Azad Hind Radio was a radio service that was started under the leadership of Subhas Chandra Bose in 1942 to encourage Indians to fight against the British. Though initially based in Nazi Germany, its headquarters were shifted to Japanese occupied Singapore following the course of the war in Southeast Asia. After Netaji's departure to Southeast Asia, the German operations were continued by A. C. N. Nambiar, the head of the Indian Legion in Nazi Germany and later ambassador of the Arzi Hukumate Azad Hind in Germany.

The station broadcast weekly news bulletins in English, Hindi, Tamil, Bengali, Marathi, Punjabi, Pashto and Urdu, the languages spoken by most potential volunteers for the Indian Legion in Germany and the Indian National Army in southeast Asia.

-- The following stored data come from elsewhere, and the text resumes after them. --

(** Displacing a committed predecessor. *)
Lemma displace_spec S s Ds R C H effect context cur c s' res :
  engine_repr S s Ds R C H → writer_ok S (fe_txn_id effect) context →
  C (slot_of effect) = Some cur → owner_csn S (mr_owner cur) = Some c → wf_mvcc cur →
  displace effect context cur c s = (s', res) →
  match res with
  | Err (InstallUndo _) => True
  | Err _ => engine_repr S s' Ds R C H
  | Ok (PrepareReady p) => ∃ R', engine_repr S s' Ds (R ++ R') C H ∧ plan_ok S (R ++ R') C H effect context p
  | Ok (PrepareAlreadyInstalled _) => False
  end.
Proof.
  intros He Hw Hcur Hcsn Hwf. unfold displace.
  destruct (require_predecessor_order c context) as [[]|e] eqn:Eo.
  2:{ intros [= <- <-]. unfold require_predecessor_order in Eo. destruct context;
        [destruct (_ <? _)|destruct (_ <=? _)]; by simplify_eq. }
  unfold engine_append. destruct (undo_append cur (e_undo s) (e_fs s)) as [[u fs] r] eqn:E.
  pose proof He as [Hs Hu Hc Ho Hi].
  apply (undo_append_inv _ _ _ _ _ _ _ _ Hu Hwf) in E as (_ & _ & Hr).
  destruct r as [id|e]; [|by intros [= <- <-]]. cbn [map_err]. intros [= <- <-].
  destruct Hr as (-> & _ & Hu'). exists [cur].
  assert ((R ++ [cur]) !! length R = Some cur) as Hlast by (by rewrite lookup_app_r, Nat.sub_diag).
  pose proof (undo_inv_lookup _ _ _ _ _ _ Hu' Hlast) as (H64 & _ & _).
  pose proof (Hc (slot_of effect)) as Hch. rewrite Hcur in Hch.
  split.
  - split; try done.
    + intros k. by apply chain_grow.
    + apply Forall_app. split; [done|]. constructor; [by eexists|constructor].
  - eapply (prepared_effect_ok _ _ _ _ _ _ _ (Some cur)).
    + done.
    + cbn. unfold len. split; [lia|]. split; [by eexists|]. rewrite <-Hlast. f_equal. lia.
    + unfold len. split; [lia|done].
    + by apply chain_grow.
    + destruct (chain_head_csn _ _ _ _ _ Hch Hcsn) as (h' & Hh & Hlt). rewrite Hh.
      assert (in_order context c) as Hin.
      { unfold require_predecessor_order in Eo. destruct context; cbn;
          [destruct (_ <? _) eqn:E in Eo|destruct (_ <=? _) eqn:E in Eo]; bool_to_prop; (done || lia). }
      intros v [->|Hv]%elem_of_cons; [done|]. specialize (Hlt v Hv). destruct context; cbn in *; lia.
    + by rewrite Hcur.
Qed.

Azad Hind Radio aimed to counter the broadcasts of Allied radio stations. On Azad Hind Radio, Bose referred to the British Broadcasting Corporation as the Bluff and Bluster Corporation and All India Radio as the Anti-Indian Radio.

== Operations ==
Subhas Chandra Bose set up the Free India Centre in Berlin in the then Nazi Germany and at the same time set up Azad Hind Radio within Germany's radio service and was initially funded by the Germans. The station was set up as a shortwave station and broadcast for the first time on 7 January 1942. It focused on driving anti-allied force messages and messages seeking Indian independence directed at Indians living abroad and those in the Indian subcontinent. It beamed news bulletins in English, Hindi, Tamil, Bengali, Marathi, Punjabi, Pashto, Gujarati and Urdu. The station's headquarters shifted to Rangoon in Myanmar and later to Singapore (Cathay Building, 2 Handy Road, Singapore 229233) following the war in south-east Asia. Speaking of Bose's plans for the station in the initial days, his second-in-command A. C. N. Nambiar would later depose that Bose had initially wanted to launch two additional radio stations, one called 'Congress Radio' that would be aimed at the supporters of Gandhi and another called 'Azad Muslim Radio' to counter the actions of the Muslim League. He had wanted to initially keep the stations secret to give the impression that the content was being broadcast from some location in India.

In addition to news programming, the station broadcast messages from Bose and his Azad Hind Fauj (Indian National Army). It was on this station that Bose declared war against Britain and the allied forces on October 23, 1943. The Azad Hind programme on the station that was initiated would start with Bahadur Shah Zafar, the last Mughal emperor's recorded voice, "Ghazio mein by rahegi jab talak iman ki, Tab toh London tak chalegi regh hindustan ki" (. Zafar spent his last few years in Rangoon, where the station was then based. The programming on the station was largely considered Nazi German propaganda against the British actions in the region. The BBC launched its own Eastern Service station in the early 1940s to counter propaganda by stations like the Azad Hind Radio.

The station continued operations until June 1945 even after Bose's Indian National Army was defeated by the British in 1944.